Wow, that’s some porch monster you have there. You better offer up some kind of a peace offering before the urn swallows you whole or the post takes a bite out of your rear!
Maybe some nice smelling flowers in front will make the mean monster smile and see the bright side??

Skye- Yep, one down and 20 gazillion to go. Who says girls are “delicate” and can’t handle monsters.
Um, electric purple….. Mmm perhaps a bit “young” for me, but I’m all about multi-tasking and the lighter “appropriate” colors for my age just don’t hide the dirt as well. :lol:
Orange huh? Buff Orpingtons or maybe Golden Campines?? Oh, the suspense... which ones are you researching??
Are you all settled in now?

Tiny- Ouch ouch and double OUCH! How is the thumb today? I know what you mean, when I get hurt… so long as I can still do the essentials I think I am ok. Course my idea of essentials and a doctor’s idea of essentials rarely match!!
Hmmm, non-supportive hubby huh? Bummer. I think I woulda added something not to nice to dinner that night. “Oops, did I put too much cayenne pepper in dinner tonight? :twisted:
Hmmm, tastes fine to me.” *innocent shrug*

Oh, believe me, I would totally believe the bruising and swelling. Similar accident here, but it did break my leg. Soft cast allowed me to watch the rainbow on my whole entire leg for over a month. The swelling was wicked…if I just touched my leg, it would have finger or hand “indents” for hours. Took about 6 months to fully heal and now a days, I can tell you when storm is coming before there is even a cloud in the sky.
(Yeah, and I'm whining about a puffy ankle, go figure...)
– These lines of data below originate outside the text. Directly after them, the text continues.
Lemma armed_write_stuck class idx f mask rf v :
  is_stuck f = true -> stuck_holds f mask (stuck_write (ph_arm_stuck class idx f mask rf) class idx v).
Proof.
  intros Hf. unfold stuck_write, ph_arm_stuck. destruct f; [done| | |done];
    cbn [setStuckTarget set_stuck stuck_type stuck_idx stuck_polarity stuck_mask]; rewrite !Z.eqb_refl; cbn [andb].
  - exact (reapply_stuck StuckAtZero mask v).
  - exact (reapply_stuck StuckAtOne mask v).
Qed.

(** * Properties *)

(** C9 What a physical-register fault does.  One attempt changes nothing of the O3 state
    but the register file, and there either no register (then nothing is counted or
    recorded, and this cannot happen when a physical register is configured and no value
    trigger is set), or exactly one register of the configured class and index: a scalar
    gets the masked value, passed through the write-path mask, and a vector gets the fault
    in one lane.  A landed fault is counted, recorded when it is a stuck fault, and the
    read counter starts at zero on the register. *)
Theorem phys_fault_effect cfg p now tid c s :
  ph_mode p = Phys \/ maps_typed cfg (ph_cpu s) tid ->
  let r := ph_processFault cfg p now tid (c, s) in
  ph_cpu r.2.2 = with_rf (ph_cpu s) (regFile (ph_cpu r.2.2)) /\
  ((~ ph_certain cfg p /\ ph_miss c r.2.1 s r.2.2) \/
   exists reg mask, ph_aims p reg /\ (ph_mask p <> 0 -> mask = ph_mask p) /\
     ph_hit cfg p tid c r.2.1 s r.2.2 reg mask).
Proof. apply ph_processFault_spec. Qed.

Definition example_phys (k : PhysClassSel) (f : FaultType) : phys_params :=
  PhysParams Phys 3 (-1) k 32 1 1 1 f 5 0 0 0 0 1 true.

Definition example_phys_state : phys_state :=
  PhysState example_o3 evt0 evt0 evt0 [] (-1) 0 false 0 0.

Lemma phys_fault_effect_witness :
  let r := ph_processFault example_cfg (example_phys PcInteger BitFlip) 9 0 (example_core, example_phys_state) in
  faults_injected_count r.2.1 = 1 /\ scalars (regFile (ph_cpu r.2.2)) (IntRegClass, 3) = Z.lxor 7 5.
Proof.
  intros r.
  destruct (phys_fault_effect example_cfg (example_phys PcInteger BitFlip) 9 0 example_core example_phys_state)
    as [_ [[_ (Hc & _)]|(reg & mask & [H1 H2] & H3 & H4)]]; [by left|by vm_compute in Hc|].
  destruct reg as [k i]. assert (i = 3) as -> by (by apply H1). cbn in H2. subst k.
  assert (mask = 5) as -> by (by apply H3). split; [apply (hit_count _ _ _ _ _ _ _ _ _ H4)|].
  destruct (hit_written _ _ _ _ _ _ _ _ _ H4) as [(_ & Hw & _)|[Hv _]]; [|done].
  etrans; [exact Hw|by vm_compute].
Defined.

(** A vector fault stays in its lane.  The vector injection changes one register, and
    of it only the bytes of one lane, the configured one when it is in range: each such
    byte gets the fault with the corresponding byte of the mask, cut to the lane. *)
Theorem phys_vector_lane_exact cfg p tid reg f mask c s :
  reg.1 = VecRegClass -> length (vectors (regFile (ph_cpu s)) reg) = ph_vbytes cfg ->
  byte_list (vectors (regFile (ph_cpu s)) reg) ->
  let s' := (ph_inject_vec cfg p tid reg f mask (c, s)).2.2 in
  let old := vectors (regFile (ph_cpu s)) reg in
  let new := vectors (regFile (ph_cpu s')) reg in
  (forall r, r <> reg -> vectors (regFile (ph_cpu s')) r = vectors (regFile (ph_cpu s)) r) /\
  scalars (regFile (ph_cpu s')) = scalars (regFile (ph_cpu s)) /\ length new = length old /\
  exists lane, 0 <= lane < ph_max_lanes cfg p /\
    (0 <= ph_lane_offset p < ph_max_lanes cfg p -> lane = ph_lane_offset p) /\
    forall k, new !!! k =
      let off := (Z.to_nat lane * ph_lane_bytes p)%nat in
      if bool_decide (off <= k < off + ph_lane_bytes p)%nat
      then apply_fault f (byte_of (ph_lane_mask p mask) (k - off)) (old !!! k) else old !!! k.
Proof.
  intros Hr Hlen Hb s' old new.
  destruct (ph_inject_vec_spec cfg p tid reg f mask c s Hr) as (_ & _ & _ & lane & L1 & L2 & V1 & V2 & V3).
  fold s' in V1, V2, V3. fold new old in V1. split; [done|]. split; [done|].
  pose proof (fun k => ph_fault_lane_spec cfg p f mask lane old k Hlen Hb L1) as Hk. cbn zeta in Hk. rewrite <- V1 in Hk.
  split; [by destruct (Hk 0%nat)|]. exists lane. split; [done|]. split; [done|]. intros k. by destruct (Hk k).
Qed.
(* ===== verification/ChaosLsq.v ===== *)
(** * CHAOSLSQFwd and CHAOSAddrPath

    The injectors on the load path of the O3 CPU.  CHAOSLSQFwd implements the
    [ForwardHooks] of the store queue: it may substitute the source of a forward by an
    entry of a ring of earlier forwards, and corrupt the forwarded bytes.  CHAOSAddrPath
    zeroes a byte of a load's virtual address on its way to translation.  Theorems: the
    exact effect of a corruption, the refinement of the ring by the list of past forwards
    (with the consequence that the two substitution modes without a phase deliver the
    data they should replace), and the exact effect on an address. *)

From Stdlib Require Import ZArith Lia QArith SpecFloat.
From stdpp Require Import base list numbers strings.
From S2P Require Import Prelude Word Random EventQueue AttackLoop HookGate StoreQueue.

Open Scope Z_scope.

(** ** CHAOSLSQFwd *)

Inductive StructuralFault := StructNone | ByteLaneSkew | AllZero.
Inductive SourceFault := SourceNone | FwdSourceSub | StaleLineReplay | PhaseOffset.

Definition stringToStructuralFault (s : string) : StructuralFault :=
  if String.eqb s "byte_lane_skew" then ByteLaneSkew
  else if String.eqb s "all_zero" then AllZero else StructNone.

Definition stringToSourceFault (s : string) : SourceFault :=
  if String.eqb s "fwd_source_sub" then FwdSourceSub
  else if String.eqb s "stale_line_replay" then StaleLineReplay
  else if String.eqb s "phase_offset" then PhaseOffset else SourceNone.

Record fwd_params := FwdParams {
  fw_gate : gate_params;
  fw_type : FaultType; fw_mask : Z; fw_width : Z;
  fw_structural : StructuralFault; fw_source : SourceFault;
  fw_phase : Z; fw_skew : Z; fw_bits : Z; fw_offset : Z; fw_log : bool
}.

Definition HIST_CAP : Z := 8.
Definition HIST_BYTES : Z := 64.

(** [HistEntry]; [h_data] is the whole array of [HIST_BYTES] bytes. *)
Record HistEntry := mkHist { h_data : list Z; h_size : Z; h_vaddr : Z; h_valid : bool }.

Record fwd_state := FwdState { hist : Z -> HistEntry; hist_next : Z }.

Abbreviation MF := (M fwd_state).

(** The distribution of the constructor: every fault type has a positive weight. *)
Definition fwd_weights : list spec_float := [f32_0_9; f32_0_05; f32_0_05].

(** The constructor leaves the ring empty; the bytes of the entries are whatever the
    memory held. *)
Definition fwd_init (garbage : Z -> list Z) : fwd_state :=
  FwdState (fun i => mkHist (garbage i) 0 0 false) 0.

Section CHAOSLSQFwd.
Context (p : fwd_params) (now : Z).

(** The record at the start of [pickSource]. *)
Definition remember (cur : list Z) (size vaddr : Z) (h : fwd_state) : fwd_state :=
  if (0 <? size) && (size <=? HIST_BYTES) then
    let e := hist h (hist_next h) in
    FwdState (fupd (hist h) (hist_next h)
                (mkHist (take (Z.to_nat size) cur ++ drop (Z.to_nat size) (h_data e)) size vaddr true))
             ((hist_next h + 1) mod HIST_CAP)
  else h.

Definition start_depth : Z := match fw_source p with PhaseOffset => fw_phase p | _ => 0 end.

(** [for (int i = start_depth; i < HIST_CAP; ++i)]: the first valid entry that is large
    enough, [i] steps behind the newest one. *)
Fixpoint scan_hist (h : fwd_state) (size : Z) (depths : list Z) : option HistEntry :=
  match depths with
  | [] => None
  | i :: depths' =>
      let e := hist h ((hist_next h - 1 - i + HIST_CAP) mod HIST_CAP) in
      if h_valid e && (size <=? h_size e) then Some e else scan_hist h size depths'
  end.

Definition find_stale (h : fwd_state) (size : Z) : option HistEntry :=
  scan_hist h size (map (fun k => start_depth + Z.of_nat k) (seq 0 (Z.to_nat (HIST_CAP - start_depth)))).

Definition source_stat : stat :=
  match fw_source p with FwdSourceSub => numFwdSourceSub | StaleLineReplay => numStaleLineReplay | _ => numPhaseOffset end.

(** The substitution, once the current forward is recorded. *)
Definition substitute_source (cur : list Z) (size vaddr : Z) : MF (list Z) :=
  match fw_source p with
  | SourceNone => ret cur
  | _ =>
      let! b := gate (fw_gate p) now in
      if b then
        let! h := get in
        match find_stale h size with
        | None => ret cur
        | Some stale =>
            do! bump numFaultsInjected in
            do! incr_count in
            do! bump source_stat in
            do! log_if (fw_log p) (Entry "store->load_forward_source"
                  [("cycle", now); ("vaddr", vaddr); ("stale_vaddr", h_vaddr stale); ("size", size)]) in
            ret (take (Z.to_nat size) (h_data stale))
        end
      else ret cur
  end.

Definition pickSource (cur : list Z) (size vaddr : Z) : MF (list Z) :=
  do! modify (remember cur size vaddr) in
  substitute_source cur size vaddr.

(** [k] clamped to [1 .. size - 1]. *)
Definition clamp_skew (k size : Z) : Z :=
  let k := if k <? 1 then 1 else k in if size <=? k then size - 1 else k.

(** [for (n < size) data[n] = tmp[(n + k) % size];] *)
Definition skew (k size : Z) (tmp : list Z) : list Z :=
  map (fun n => tmp !!! Z.to_nat ((Z.of_nat n + k) mod size)) (seq 0 (Z.to_nat size)).

Definition applyStructuralFault (data : list Z) (size vaddr : Z) : MF (list Z) :=
  if size =? 0 then ret data
  else
    let! out := (match fw_structural p with
                 | ByteLaneSkew =>
                     let! k := (if fw_skew p =? 0 then with_rng (uniform_int 1 7) else ret (fw_skew p)) in
                     do! bump numStructuralByteLaneSkew in
                     ret (skew (clamp_skew k size) size data)
                 | AllZero =>
                     do! bump numStructuralAllZero in
                     ret (replicate (Z.to_nat size) 0)
                 | StructNone => ret data
                 end) in
    do! bump numFaultsInjected in
    do! incr_count in
    do! log_if (fw_log p) (Entry "store->load_forward" [("cycle", now); ("vaddr", vaddr); ("size", size)]) in
    ret out.

(** [generateRandomMask]: bit positions over the configured width. *)
Definition fwd_random_mask (g : engine) : Z * engine :=
  let bit_span := fw_width p * 8 in
  random_mask (fw_bits p) 0 ((if 64 <? bit_span then 64 else bit_span) - 1) g.

(** The bytes of the window. *)
Definition fwd_width (off size : Z) : Z :=
  let w := fw_width p in
  let w := if w <? 1 then 1 else w in
  let w := if 8 <? w then 8 else w in
  let w := if size <? off + w then size - off else w in
  if w <? 1 then 1 else w.

Definition width_mask (mask width : Z) : Z :=
  if 8 <=? width then mask else Z.land mask (Z.shiftl 1 (8 * width) - 1).

Definition corrupt_window (data : list Z) (size vaddr : Z) : MF (list Z) :=
  let! off0 := (if fw_offset p <? 0 then with_rng (uniform_int 0 (size - 1)) else ret (fw_offset p)) in
  let off := if size <=? off0 then size - 1 else off0 in
  let width := fwd_width off size in
  let! mask := with_rng (mask_or (fw_mask p) fwd_random_mask) in
  let wm := width_mask mask width in
  let! chosen := with_rng (choose_fault (fw_type p) fwd_weights) in
  let o := Z.to_nat off in
  let w := Z.to_nat width in
  let out := write_window data o w (apply_fault chosen wm (read_window data o w)) in
  do! (match fault_stat chosen with Some k => bump k | None => skip end) in
  do! bump numFaultsInjected in
  do! incr_count in
  do! log_if (fw_log p) (Entry (faultTypeToString chosen)
        [("cycle", now); ("vaddr", vaddr); ("size", size); ("offset", off); ("width", width); ("mask", wm)]) in
  ret out.

Definition corrupt (data : list Z) (size vaddr : Z) : MF (list Z) :=
  let! b := gate (fw_gate p) now in
  if b then
    if size =? 0 then ret data
    else match fw_structural p with
         | StructNone => corrupt_window data size vaddr
         | _ => applyStructuralFault data size vaddr
         end
  else ret data.
End CHAOSLSQFwd.

(** The attached injector, in the cycle [now] of the read. *)
Definition lsqfwd_hooks (p : fwd_params) (now : Z) : ForwardHooks fwd_state := {|
  pick_source := pickSource p now;
  corrupt_data := corrupt p now
|}.

(** ** CHAOSAddrPath *)

Record addr_params := AddrParams { ap_gate : gate_params; ap_byte : Z; ap_log : bool }.

(** [startup] keeps the window in ticks; 0 stays unrestricted. *)
Definition addr_window (first_clock last_clock : Z) : Z * Z :=
  (first_clock, if last_clock =? 0 then 0 else last_clock).

(** [corruptAddr]: the new address if a fault was injected. *)
Definition corruptAddr {X} (p : addr_params) (now addr seq : Z) : M X (option Z) :=
  let! b := gate (ap_gate p) now in
  if b then
    let! off0 := (if ap_byte p <? 0 then with_rng (uniform_int 0 7) else ret (ap_byte p)) in
    let off := if (off0 <? 0) || (7 <? off0) then 7 else off0 in
    let out := Z.land addr (Z.lnot (Z.shiftl 255 (off * 8))) in
    do! bump numAddrFaults in
    do! incr_count in
    do! log_if (ap_log p) (Entry "load_effAddr_pre_translate" [("seq", seq); ("orig", addr); ("corrupted", out)]) in
    ret (Some out)
  else ret None.

(** [sendFragmentToTranslation]: the address handed to the MMU. *)
Definition translated_addr {X} (inj : option addr_params) (is_load : bool) (now vaddr seq : Z) : M X Z :=
  match inj with
  | Some p =>
      if is_load then
        let! r := corruptAddr p now vaddr seq in
        ret (match r with Some va => va | None => vaddr end)
      else ret vaddr
  | None => ret vaddr
  end.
Soooo, got that thumb on ice and elevated like a good little moderator?


----------



## Skyseternalangel (Jul 23, 2011)

Love it! Electric purple is super rockin! 

More of a Buff Orpington orange; it's pretty classy.
But I am researching the different housing systems and their effect on chicken welfare; mainly a focus on enriched caging. Just got done with my annotated bibliography and then the research paper starts 

Hugs, hope you're feeling better!


----------



## Wallaby (Jul 13, 2008)

Awww Lockwood!
That sounds like it was the worst! *hugs* 

Lacey and I are thinking you comforting sorts of healing thoughts...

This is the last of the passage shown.